Lemma latest_dir_ignores_listing_order_witness :
  latest_dir (timestamp_dirs demo_world "checkpoints"
                ["2023-01-01"; "2023-06-01"; "2022-12-31"]%string)
  = latest_dir (timestamp_dirs demo_world "checkpoints"
                  ["2023-06-01"; "2023-01-01"; "2022-12-31"]%string).
Proof.
  apply latest_dir_ignores_listing_order. apply perm_swap.
Defined.

(** ** One forward pass, in evaluation mode *)

Definition is_inference (e : event) : bool :=
  match e with
  | EvModelEval | EvToDevice | EvForward => true
  | _ => false
  end.

Lemma render_no_inference (data : Sample) (pred_classes : list Z)
    (save_path : option string) :
  forallb (fun e => negb (is_inference e)) (trace (render data pred_classes save_path))
  = true.
Proof.
  destruct (render_inv data pred_classes save_path)
    as [[e [_ Hall]] | (c1 & c2 & r & mx & my & mz & acc & Hok)].
  - rewrite forallb_forall in *. intros ev Hev. specialize (Hall ev Hev).
    destruct ev; try discriminate; reflexivity.
  - rewrite (render_run _ _ save_path _ _ _ _ _ _ _ Hok), render_events_split.
    cbn [trace fst]. rewrite !forallb_app. unfold save_events.
    destruct save_path as [p |]; [destruct (String.eqb p EmptyString) |]; reflexivity.
Qed.

Section EvalMode.
Context {F : Type} {K : TorchFloat F}.

(** Every call puts the model in evaluation mode, moves the sample to the
    device and runs the model, in this order and before anything else, and
    never runs the model a second time. *)
Theorem one_forward_pass_in_eval_mode (model : Sample -> tensor F) (data : Sample)
    (save_path : option string) :
  exists rest,
    trace (visualize_prediction model data save_path)
    = EvModelEval :: EvToDevice :: EvForward :: rest
    /\ forallb (fun e => negb (is_inference e)) rest = true.
Proof.
  destruct (pred_classes_of (model data)) as [pc | e] eqn:Hpc.
  - destruct (visualize_prediction_run model data save_path pc Hpc) as [Ht _].
    exists (trace (render data pc save_path)). split; [exact Ht |].
    apply render_no_inference.
  - rewrite (visualize_prediction_fails model data save_path e Hpc).
    exists []. split; reflexivity.
Qed.

End EvalMode.

(** ** Files beside the checkpoint directories *)

Section RegularFiles.
Context {F : Type}.

(** Only directories are candidates: the entry the driver takes for the
    latest is an entry of the listing and is a directory, also when a
    regular file of the checkpoint root has a greater name. *)
Theorem latest_dir_is_a_directory (w : World F) (checkpoint_dir : string)
    (names : list string) (latest : string) :
  latest_dir (timestamp_dirs w checkpoint_dir names) = Ok latest ->
  In latest names
  /\ os_path_isdir w (os_path_join checkpoint_dir latest) = true
  /\ (forall d, In d names ->
                os_path_isdir w (os_path_join checkpoint_dir d) = true ->
                lex_le d latest).
Proof.
  intros H.
  destruct (timestamp_dirs w checkpoint_dir names) as [| d0 tl] eqn:Ed;
    [discriminate |].
  destruct (py_max_spec (d0 :: tl)) as (m & Hm & Hin & Hall); [discriminate |].
  unfold latest_dir in H. rewrite Hm in H. injection H as <-.
  rewrite <- Ed in Hin, Hall. unfold timestamp_dirs in Hin, Hall.
  apply filter_In in Hin. destruct Hin as [Hin Hdir].
  split; [exact Hin |]. split; [exact Hdir |].
  intros d Hd Hisdir. apply Hall. apply filter_In. split; assumption.
Qed.

End RegularFiles.

Lemma latest_dir_is_a_directory_witness :
  latest_dir (timestamp_dirs demo_world "checkpoints"
                ["2023-01-01"; "notes.txt"; "2023-06-01"; "2022-12-31"]%string)
  = Ok "2023-06-01"%string
  /\ os_path_isdir demo_world "checkpoints/2023-06-01" = true.
Proof.
  assert (H : latest_dir (timestamp_dirs demo_world "checkpoints"
                            ["2023-01-01"; "notes.txt"; "2023-06-01"; "2022-12-31"]%string)
              = Ok "2023-06-01"%string) by reflexivity.
  split; [exact H |].
  exact (proj1 (proj2 (latest_dir_is_a_directory demo_world "checkpoints" _ _ H))).
Defined.

(** ** The report comes after the display *)

Definition is_print (e : event) : bool :=
  match e with
  | EvPrint _ => true
  | _ => false
  end.

(** Nothing is printed by the routine before the figure has been shown:
    every line of the class report comes after the call that shows the
    figure, and a run that fails prints nothing. *)
Theorem report_after_show (data : Sample) (pred_classes : list Z)
    (save_path : option string) (pre post : list event) (line : report_line) :
  trace (render data pred_classes save_path) = pre ++ EvPrint line :: post ->
  In EvShow pre.
Proof.
  intros Heq.
  pose proof (in_middle pre post (EvPrint line)) as Hin. rewrite <- Heq in Hin.
  destruct (late_event_inv data pred_classes save_path (EvPrint line) eq_refl Hin)
    as (c1 & c2 & r & mx & my & mz & acc & Hok & _).
  rewrite (render_run _ _ save_path _ _ _ _ _ _ _ Hok), render_events_split in Heq.
  cbn [trace fst] in Heq.
  assert (Hsplit : pre ++ EvPrint line :: post
                   = (drawing_events data c1 c2 r mx my mz acc
                      ++ save_events save_path ++ [EvShow])
                     ++ report_events (data_y data) pred_classes).
  { rewrite <- Heq. rewrite <- !app_assoc. reflexivity. }
  destruct (split_after_prefix is_print _ _ _ _ _ Hsplit) as [pre' ->].
  - rewrite !forallb_app. unfold save_events.
    destruct save_path as [p |]; [destruct (String.eqb p EmptyString) |]; reflexivity.
  - reflexivity.
  - apply in_or_app. left. apply in_or_app. right. apply in_or_app. right.
    left. reflexivity.
Qed.

Lemma report_after_show_witness :
  exists pre post,
    trace (render demo_sample [0; 3] None) = pre ++ EvPrint LineHeader :: post
    /\ In EvShow pre.
Proof.
  exists (firstn 26 (trace (render demo_sample [0; 3] None))),
         (skipn 27 (trace (render demo_sample [0; 3] None))).
  assert (H : trace (render demo_sample [0; 3] None)
              = firstn 26 (trace (render demo_sample [0; 3] None))
                ++ EvPrint LineHeader :: skipn 27 (trace (render demo_sample [0; 3] None)))
    by (vm_compute; reflexivity).
  split; [exact H |].
  exact (report_after_show demo_sample [0; 3] None _ _ LineHeader H).
Defined.

(** * The routines with the libraries as they are: properties *)

(** ** Vocabulary *)


(** Neither a save nor a show. *)
Definition quiet (e : event) : bool := negb (is_savefig e || is_show e).




(** The half-width and the three midpoints of lines 59-67. *)
Record Box : Type := {
  box_r : Q;
  box_x : Q;
  box_y : Q;
  box_z : Q
}.

Definition box_in (rnd : Q -> Q) (points : list point) : result Box :=
  let* r := max_range_in rnd points in
  let* mid_x := mid_in rnd (col0 points) in
  let* mid_y := mid_in rnd (col1 points) in
  let* mid_z := mid_in rnd (col2 points) in
  Ok {| box_r := r; box_x := mid_x; box_y := mid_y; box_z := mid_z |}.

(** The events of [render_in], stage by stage. *)
Definition opening_events : list event :=
  [EvFigure 15 7; EvAddSubplot Ax1 121].

Definition first_plot_events (data : Sample) (c1 : list string) : list event :=
  opening_events
  ++ [EvScatter Ax1 (data_x data) c1 2;
      EvSetTitle Ax1 (axis_title data "Ground Truth");
      EvLegend Ax1 legend_handles;
      EvAddSubplot Ax2 122].

Definition plots_events (data : Sample) (c1 c2 : list string) : list event :=
  first_plot_events data c1
  ++ [EvScatter Ax2 (data_x data) c2 2;
      EvSetTitle Ax2 (axis_title data "Predicted");
      EvLegend Ax2 legend_handles].

Definition view_start (ax : axes) : list event :=
  [EvSetLabel ax DimX "X"; EvSetLabel ax DimY "Y"; EvSetLabel ax DimZ "Z";
   EvViewInit ax 30 45].

Definition limit_events (rnd : Q -> Q) (ax : axes) (b : Box) : list event :=
  [EvSetLim ax DimX (rnd (box_x b - box_r b)) (rnd (box_x b + box_r b));
   EvSetLim ax DimY (rnd (box_y b - box_r b)) (rnd (box_y b + box_r b));
   EvSetLim ax DimZ (rnd (box_z b - box_r b)) (rnd (box_z b + box_r b))]%Q.

Definition views_events (rnd : Q -> Q) (b : Box) : list event :=
  view_start Ax1 ++ limit_events rnd Ax1 b ++ view_start Ax2 ++ limit_events rnd Ax2 b.

Definition drawn_events (L : Lib) (data : Sample) (c1 c2 : list string) (b : Box)
    (acc : float_val) : list event :=
  plots_events data c1 c2 ++ views_events (fl_round L) b ++ [EvSuptitle acc; EvTightLayout].

(** How the [if save_path:] step ends. *)
Definition save_result (L : Lib) (save_path : option string) : result unit :=
  match save_path with
  | Some p => if String.eqb p EmptyString then Ok tt else savefig L p
  | None => Ok tt
  end.

(** [render_in], failure by failure: what has been logged when a step
    raises, and the whole trace of a run that reaches the end. *)
Definition render_steps (L : Lib) (data : Sample) (pred_classes : list Z)
    (save_path : option string) : M unit :=
  match color_array (data_y data) with
  | Raise e => (opening_events, Raise e)
  | Ok c1 =>
  match scatter L (data_x data) c1 with
  | Raise e => (opening_events, Raise e)
  | Ok _ =>
  match color_array pred_classes with
  | Raise e => (first_plot_events data c1, Raise e)
  | Ok c2 =>
  match scatter L (data_x data) c2 with
  | Raise e => (first_plot_events data c1, Raise e)
  | Ok _ =>
  match box_in (fl_round L) (data_x data) with
  | Raise e => (plots_events data c1 c2 ++ view_start Ax1, Raise e)
  | Ok b =>
  match accuracy pred_classes (data_y data) with
  | Raise e => (plots_events data c1 c2 ++ views_events (fl_round L) b, Raise e)
  | Ok acc =>
  match save_result L save_path with
  | Raise e => (drawn_events L data c1 c2 b acc, Raise e)
  | Ok _ =>
      (drawn_events L data c1 c2 b acc
       ++ save_events save_path
       ++ EvShow :: report_events (data_y data) pred_classes, Ok tt)
  end end end end end end end.

(** matplotlib's check of the color list of a scatter call: one color per
    point, a single color, or none. *)
Definition matplotlib_scatter (points : list point) (c : list string) : result unit :=
  let n := List.length c in
  if (n =? List.length points)%nat || (n <=? 1)%nat then Ok tt else Raise ValueError.

(** float32 coordinates, matplotlib's scatter, and a disk without a
    directory [/nonexistent]. *)
Definition demo_lib : Lib :=
  {| fl_round := round32;
     scatter := matplotlib_scatter;
     savefig := fun p => if String.prefix "/nonexistent/" p
                         then Raise FileNotFoundError else Ok tt |}.

(** Exact arithmetic and calls that succeed. *)
Definition ideal_lib : Lib :=
  {| fl_round := fun q => q;
     scatter := fun _ _ => Ok tt;
     savefig := fun _ => Ok tt |}.

(** ** The run of [render_in] *)

Lemma render_in_steps (L : Lib) (data : Sample) (pred_classes : list Z)
    (save_path : option string) :
  render_in L data pred_classes save_path = render_steps L data pred_classes save_path.
Proof.
  unfold render_in, render_steps, set_view_in, call, box_in. cbv zeta. cbn [for_each].
  rewrite legend_elements_eq.
  destruct (color_array (data_y data)) as [c1 | e]; [| reflexivity].
  cbn [bind emit lift ret fst snd app].
  destruct (scatter L (data_x data) c1) as [[] | e]; [| reflexivity].
  cbn [bind emit lift ret fst snd app].
  destruct (color_array pred_classes) as [c2 | e]; [| reflexivity].
  cbn [bind emit lift ret fst snd app].
  destruct (scatter L (data_x data) c2) as [[] | e]; [| reflexivity].
  cbn [bind emit lift ret fst snd app].
  destruct (max_range_in (fl_round L) (data_x data)) as [r | e]; [| reflexivity].
  cbn [bind emit lift ret fst snd app rbind].
  destruct (mid_in (fl_round L) (col0 (data_x data))) as [mx | e]; [| reflexivity].
  cbn [bind emit lift ret fst snd app rbind].
  destruct (mid_in (fl_round L) (col1 (data_x data))) as [my | e]; [| reflexivity].
  cbn [bind emit lift ret fst snd app rbind].
  destruct (mid_in (fl_round L) (col2 (data_x data))) as [mz | e]; [| reflexivity].
  cbn [bind emit lift ret fst snd app rbind].
  destruct (accuracy pred_classes (data_y data)) as [acc | e]; [| reflexivity].
  cbn [bind emit lift ret fst snd app].
  unfold save_result, save_events.
  destruct save_path as [p |]; cbn [py_truthy]; [| reflexivity].
  destruct (String.eqb p EmptyString); cbn [negb]; [reflexivity |].
  destruct (savefig L p) as [[] | e]; reflexivity.
Qed.

Lemma setup_not_late (l : list event) (ev : event) :
  forallb setup_event l = true -> setup_event ev = false -> ~ In ev l.
Proof.
  intros H Hev Hin. rewrite forallb_forall in H. apply H in Hin. congruence.
Qed.

Lemma setup_quiet (l : list event) :
  forallb setup_event l = true -> forallb quiet l = true.
Proof.
  intros H. rewrite forallb_forall in *. intros ev Hev.
  specialize (H ev Hev). destruct ev; try discriminate; reflexivity.
Qed.

Lemma drawn_events_quiet (L : Lib) (data : Sample) (c1 c2 : list string) (b : Box)
    (acc : float_val) :
  forallb quiet (drawn_events L data c1 c2 b acc) = true.
Proof. reflexivity. Qed.

Lemma report_events_all_quiet (ground_truth pred_classes : list Z) :
  forallb quiet (report_events ground_truth pred_classes) = true.
Proof. reflexivity. Qed.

# # # # #

TASK DESCRIPTION
Restate word for word the entries above, starting at the line with "latest is an" and ending at the line with "latest) = true", inclusive, and no others.

EXERCISE RESULT
    latest is an entry of the listing and is a directory, also when a
    regular file of the checkpoint root has a greater name. *)
Theorem latest_dir_is_a_directory (w : World F) (checkpoint_dir : string)
    (names : list string) (latest : string) :
  latest_dir (timestamp_dirs w checkpoint_dir names) = Ok latest ->
  In latest names
  /\ os_path_isdir w (os_path_join checkpoint_dir latest) = true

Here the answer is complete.